Is There a Right Way to Solve Sibling Squabbles?

Ever since my middle child turned two, my two oldest kids have been spending a ton of time together. It’s great, really. When it was just my oldest and I at home everyday, it meant I was in charge of keeping her entertained all of the time. And then when my second arrived, I was juggling a newborn and trying to keep a toddler busy. It was a lot to manage.

Now, since my two year old talks well and can handle most of the activities my four year old loves, they play together a lot. In fact, they keep each other occupied for most of the day. As you might expect, they also fight a lot.

I know that this is a normal part of their development. Siblings often fight or get into disagreements because they are trying to establish their individuality in the family, according to the University of Michigan. Additionally, sibling disagreements teach children conflict resolution strategies they will need when they’re younger, according to Dr. Nekeshia Hammond, psychologist, speaker, and author of The Practical Guide to Raising Emotionally Healthy Children.

Even though sibling disagreements are to be expected, they are hard to deal with day after day.

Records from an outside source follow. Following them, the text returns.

(* ===== verification/WriteRun.v ===== *)
(** * Runs of the write path

    Threads that write, the background thread and the closing of the database as one machine: what its runs make
    visible, what survives in the log, and that a writer never waits in vain. *)

From stdpp Require Import gmap sorting relations sets.
From S2P Require Import Prelude Coding Env Crc32c LogWriter LogReader LogCorrect LogSim Comparator DbFormat VersionEdit SkipList MemTable Iterator Version Filename VersionBuilder VersionSet WriteBatch Arena DbWrite WriteQueue.

Open Scope outcome_scope.

(** ** What the specification guarantees *)

(** The calls that were served one after the other: those with status OK have their operations, under consecutive
    numbers, among the entries; the others have none. *)
Inductive served (results : gmap nat Status) (first : Z) : list Call -> Z -> list entry_op -> Prop :=
  | served_nil : served results first [] first []
  | served_ok cs seq es c : served results first cs seq es -> results !! c.1 = Some OK ->
      served results first (cs ++ [c]) (seq + zlen (default [] c.2)) (es ++ numbered (seq + 1) (default [] c.2))
  | served_failed cs seq es c s seq' : served results first cs seq es -> results !! c.1 = Some s -> s ≠ OK \/ c.2 = None -> seq <= seq' ->
      served results first (cs ++ [c]) seq' es.

Definition entries (a : Spec) : list entry_op := concat (a_sealed a) ++ a_mem a.

(** The entries of the current memtable are in records of the log. *)
Definition recorded (good : list (bytes * Status)) (es : list entry_op) : Prop :=
  forall o, o ∈ es -> exists p seq ops, p ∈ good /\ batch_is p.1 seq ops /\ o ∈ numbered seq ops.

Record spec_ok (first : Z) (a : Spec) : Prop := mkSpecOk {
  so_served : served (a_results a) first (take (a_served a) (a_calls a)) (a_seq a) (entries a);
  so_count : (a_served a <= length (a_calls a))%nat;
  so_nodup : NoDup (fst <$> a_calls a);
  so_recorded : recorded (a_good a) (a_mem a);
}.

Lemma served_other results first cs seq es t s : t ∉ fst <$> cs -> served results first cs seq es -> served (<[t := s]> results) first cs seq es.
Proof.
  intros Hn Hs. induction Hs as [|cs seq es c Hs IH Hr|cs seq es c s' seq' Hs IH Hr Hc Hle]; [constructor|..]; rewrite fmap_app, not_elem_of_app in Hn; destruct Hn as [Hn Hc']; cbn [fmap list_fmap] in Hc'; apply not_elem_of_cons in Hc' as [Hne _].
  - apply served_ok; [by apply IH|by rewrite lookup_insert_ne].
  - eapply served_failed; [by apply IH|by rewrite lookup_insert_ne|done|done].
Qed.

Lemma served_mark results first cs seq es group s : (forall c, c ∈ group -> c.1 ∉ fst <$> cs) -> served results first cs seq es -> served (mark_results results group s) first cs seq es.
Proof.
  intros Hn Hs. induction group as [|c group IH]; [done|]. cbn [mark_results foldr]. apply served_other; [apply Hn; left|]. apply IH. intros c' Hc'. apply Hn. by right.
Qed.

Lemma numbered_app seq ops ops' : numbered seq (ops ++ ops') = numbered seq ops ++ numbered (seq + zlen ops) ops'.
Proof.
  revert seq. induction ops as [|o ops IH]; intros seq; cbn [app]; [change (zlen (@nil batch_op)) with 0; by rewrite Z.add_0_r|]. rewrite zlen_cons. destruct o; cbn [numbered]; rewrite IH; cbn; do 3 f_equal; lia.
Qed.

Lemma served_group results first group : forall cs seq es, served results first cs seq es -> Forall (fun c : Call => results !! c.1 = Some OK) group ->
  served results first (cs ++ group) (seq + zlen (group_ops group)) (es ++ numbered (seq + 1) (group_ops group)).
Proof.
  induction group as [|c group IH]; intros cs seq es Hs Hg. { cbn. by rewrite Z.add_0_r, !app_nil_r. }
  apply Forall_cons in Hg as [Hc Hg]. rewrite group_ops_cons, zlen_app, numbered_app, (cons_middle c), !app_assoc, Z.add_assoc. replace (seq + 1 + zlen (default [] c.2)) with (seq + zlen (default [] c.2) + 1) by lia. apply IH; [|done]. by apply served_ok.
Qed.

Lemma served_refused results first s group : s ≠ OK -> forall cs seq es seq', served results first cs seq es -> Forall (fun c : Call => results !! c.1 = Some s) group -> seq <= seq' -> group ≠ [] ->
  served results first (cs ++ group) seq' es.
Proof.
  intros Hs. induction group as [|c group IH]; intros cs seq es seq' Hcs Hg Hle Hn; [done|]. apply Forall_cons in Hg as [Hc Hg]. rewrite (cons_middle c), app_assoc. destruct group as [|c' group].
  - rewrite app_nil_r. eapply served_failed; [done|done|by left|done].
  - eapply (IH _ seq); [|done|done|done]. eapply served_failed; [done|done|by left|done].
Qed.

Lemma recorded_weaken good good' es : good ⊆ good' -> recorded good es -> recorded good' es.
Proof. intros Hsub Hr o Ho. destruct (Hr o Ho) as (p & seq & ops & Hp & Hrest). exists p, seq, ops. split; [by apply Hsub|done]. Qed.

Lemma spec_step_ok first a a' : spec_step a a' -> spec_ok first a -> spec_ok first a'.
Proof.
  intros Hst [Hs Hc Hnd Hr]. destruct Hst as [a t ops Ht|a|a c s Hc' Hs'|a group b s logged Hg Hpre ops Hb Hlog].
  - split; cbn; try done; [by rewrite take_app_le|rewrite length_app; lia|]. rewrite fmap_app. apply NoDup_app. split; [done|]. split; [set_solver|]. apply NoDup_singleton.
  - split; cbn; try done; [|intros o Ho; by apply elem_of_nil in Ho]. unfold entries in *. cbn. by rewrite concat_app, app_nil_r; cbn; rewrite app_nil_r.
  - pose proof (lookup_lt_Some _ _ _ Hc') as Hlt. split; cbn; try done. fold (entries a). rewrite (take_S_r _ _ _ Hc'). eapply served_failed; [|by rewrite lookup_insert_eq|done|reflexivity]. apply served_other; [|done].
    rewrite <- (take_drop_middle _ _ _ Hc'), fmap_app in Hnd. apply NoDup_app in Hnd as (_ & Hdis & _). intros Hin. apply (Hdis _ Hin). cbn. left.
  - destruct Hpre as (rest & Hd). assert (a_calls a = take (a_served a) (a_calls a) ++ group ++ rest) as Hcalls by (by rewrite <- Hd, take_drop). set (now := take (a_served a) (a_calls a)) in *.
    assert (length now = a_served a) as Hlen by (by apply length_take_le). assert (take (a_served a + length group) (a_calls a) = now ++ group) as Htake by (rewrite Hcalls, app_assoc, take_app_length'; [done|]; rewrite length_app; lia).
    assert (served (mark_results (a_results a) group s) first now (a_seq a) (entries a)) as Hnow. { apply served_mark; [|done]. intros c Hin Hin'. rewrite Hcalls, !fmap_app in Hnd. apply NoDup_app in Hnd as (_ & Hdis & _). apply (Hdis _ Hin'). apply elem_of_app. left. by apply list_elem_of_fmap_2. }
    assert (Forall (fun c : Call => mark_results (a_results a) group s !! c.1 = Some s) group) as Hall by (apply Forall_forall; intros c Hin; by apply mark_results_in). pose proof (zlen_nonneg ops) as Hn.
    split; cbn; try done.
    + rewrite Htake. destruct (decide (s = OK)) as [->|Hne]; unfold entries in *; cbn.
      * rewrite app_assoc. by apply served_group.
      * eapply served_refused; [done|done|done|lia|done].
    + rewrite Hcalls at 1. rewrite !length_app. lia.
    + destruct (decide (s = OK)) as [->|Hne].
      * rewrite Hlog, decide_True by done. intros o [Ho|Ho]%elem_of_app; [revert o Ho; apply (recorded_weaken (a_good a)); [set_solver|done]|]. exists (b, OK), (a_seq a + 1), ops. split; [set_solver|done].
      * destruct (decide (logged = OK)); [|done]. apply (recorded_weaken (a_good a)); [set_solver|done].
Qed.

Lemma spec_run_ok first a : rtc spec_step (init_spec first) a -> spec_ok first a.
Proof.
  intros Hr. remember (init_spec first) as a0 eqn:E0. assert (spec_ok first a0) as H0 by (subst; split; cbn; [constructor|lia|constructor|by intros o ?%elem_of_nil]). clear E0. induction Hr as [|a0 a1 a2 Hst _ IH]; [done|]. apply IH. by eapply spec_step_ok.
Qed.

(** ** The machine *)

(** What the background thread does to the database between two points where it has released the mutex. *)
Class Background (E F FH : Type) := { bg_step : DB E F FH -> DB E F FH -> Prop }.

(** It leaves to the writers what is theirs; the full memtable is dropped when it was saved. *)
Class BackgroundLaws (E F FH : Type) `{Background E F FH} : Prop := {
  bg_mem db db' : bg_step db db' -> d_mem db' = d_mem db /\ d_log db' = d_log db /\ d_tmp_batch db' = d_tmp_batch db;
  bg_flags db db' : bg_step db db' -> d_scheduled db' = d_scheduled db /\ d_shutting_down db' = d_shutting_down db;
  bg_imm db db' : bg_step db db' -> d_imm db' = d_imm db \/ d_imm db' = None;
  bg_versions db db' : bg_step db db' -> vs_ok (d_versions db) -> vs_ok (d_versions db') /\ vs_last_sequence (d_versions db') = vs_last_sequence (d_versions db);
}.

Section Run.
Context `{laws : ComparatorLaws} `{Crc32c} `{alaws : AllocatorLaws} {E F FH : Type} `{flaws : LogFileLaws F} `{dlaws : !LogDir E F} `{dirlaws : !LogDirLaws E F} `{blaws : BackgroundLaws E F FH}.
Context (dbname : bytes) (write_buffer_size : Z).
Abbreviation DB := (DB E F FH).
Abbreviation System := (System (E := E) (F := F) (FH := FH)).
Implicit Types (db : DB) (sys : System) (threads : gmap nat Thread).

(** [m_background]: the background thread is in [BackgroundCompaction]. *)
Record Machine := mkMachine { m_sys : System; m_background : bool }.

Definition batch_count (w : QueuedWriter) : Z := match qw_batch w with None => 0 | Some b => Count b end.

(** How many operations are in the queue. *)
Definition queue_count sys : Z := foldr (fun t n => match s_threads sys !! t with Some th => batch_count (t_writer th) + n | None => n end) 0 (s_queue sys).

(** The last file number is kept free: beyond it the numbers wrap around. *)
Definition numbers_left sys : Prop := vs_next_file_number (d_versions (s_db sys)) + 1 < 2 ^ 64.

Inductive db_step : Machine -> Machine -> Prop :=
  | step_call sys bg t updates ops sync : s_threads sys !! t = None -> holds updates ops ->
      vs_last_sequence (d_versions (s_db sys)) + queue_count sys + zlen (default [] ops) < 2 ^ 56 ->
      db_step (mkMachine sys bg) (mkMachine (call sys t updates sync) bg)
  | step_thread sys bg t sys' : numbers_left sys -> thread_step dbname write_buffer_size sys t = Ret (Some sys') ->
      db_step (mkMachine sys bg) (mkMachine sys' bg)
  | step_begin sys : BackgroundCall_begin (s_db sys) = Ret true -> db_step (mkMachine sys false) (mkMachine sys true)
  | step_skip sys db : BackgroundCall_begin (s_db sys) = Ret false -> BackgroundCall_end (s_db sys) = Ret db ->
      db_step (mkMachine sys false) (mkMachine (with_db sys db) false)
  | step_work sys db : bg_step (s_db sys) db -> db_step (mkMachine sys true) (mkMachine (with_db sys db) true)
  | step_end sys db : BackgroundCall_end (s_db sys) = Ret db -> db_step (mkMachine sys true) (mkMachine (with_db sys db) false)
  | step_manual sys bg db : request_manual (s_db sys) = Ret db -> db_step (mkMachine sys bg) (mkMachine (with_db sys db) bg)
  | step_close sys bg : db_step (mkMachine sys bg) (mkMachine (with_db sys (start_closing (s_db sys))) bg).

This is a whole new phase of life for me. I’ve never had to referee two people, to teach them how to talk out their feelings instead of screaming or hitting each other. Honestly, I often find myself wondering if I am doing it right, if I have been responding to my kids’ fights in a healthy way or if I am only making it worse.

When parents model healthy mediation of conflict in front of their kids, by helping siblings in conflict talk about their emotions and make plans for resolution, children are more likely to adopt these social skills and use them in the future. In theory, that sounds easy enough, but in practice it isn’t so simple. When my kids are fighting to the death over a blue crayon, I need to know how to respond in the heat of the moment. I need to know when I should intervene, how I should intervene (and honestly, how I can get them to stop fighting).

According to Dr. Hammond, parents shouldn’t be so quick to split up every disagreement.

“Of course, if the child is becoming physically aggressive towards their sibling, themselves, or property, it’s important to stop the altercation for safety reasons,” Dr. Hammond explained. “But sometimes siblings have to learn to work out their differences.  When siblings practice their communication skills, they are in essence preparing for future real world experiences.”

When parents do step in to mediate between siblings, they should be less concerned with making the fighting stop and more focused on teaching their kids the skills they need to resolve conflicts in the future.

“Parents should remember to restate the rules of ‘fighting fair’,” said Dr. Hammond. “Siblings should be encouraged to share their experience of the conflict, using ‘I’ statements rather than blaming the other child.  It’s also crucial that as a parent you show them you are actively listening to both sides, as well as brainstorming solutions together.”

Of course, there are some mistakes that should be avoided when helping to solve sibling squabbles. Specifically, parents should avoid playing favorites or comparing their kids to own another, as this can only cause further animosity between children.

“Comparing siblings is not helpful when siblings already naturally compare themselves to each other and want to compete for their parent’s attention. Instead, try to point out each child’s strengths and how they could complement each other.”

Lastly, Dr. Hammond encouraged parents to be proactive, working to strengthen sibling bonds by encouraging them to choose activities they both like. The goal is to remind children that they have fun spending time with each other and to build memories that will last them into adulthood.

I’m definitely no master at resolving conflict, but with Dr. Hammond’s advice, I feel like I am better equipped to know when I should step in to break up a disagreement between kids and how to best mediate the conflict. Like most aspects of being a mom, it’s going to take me some time to teach them to be kinder with each other and a healthy way to work out their differences, but I know it’s worth the work.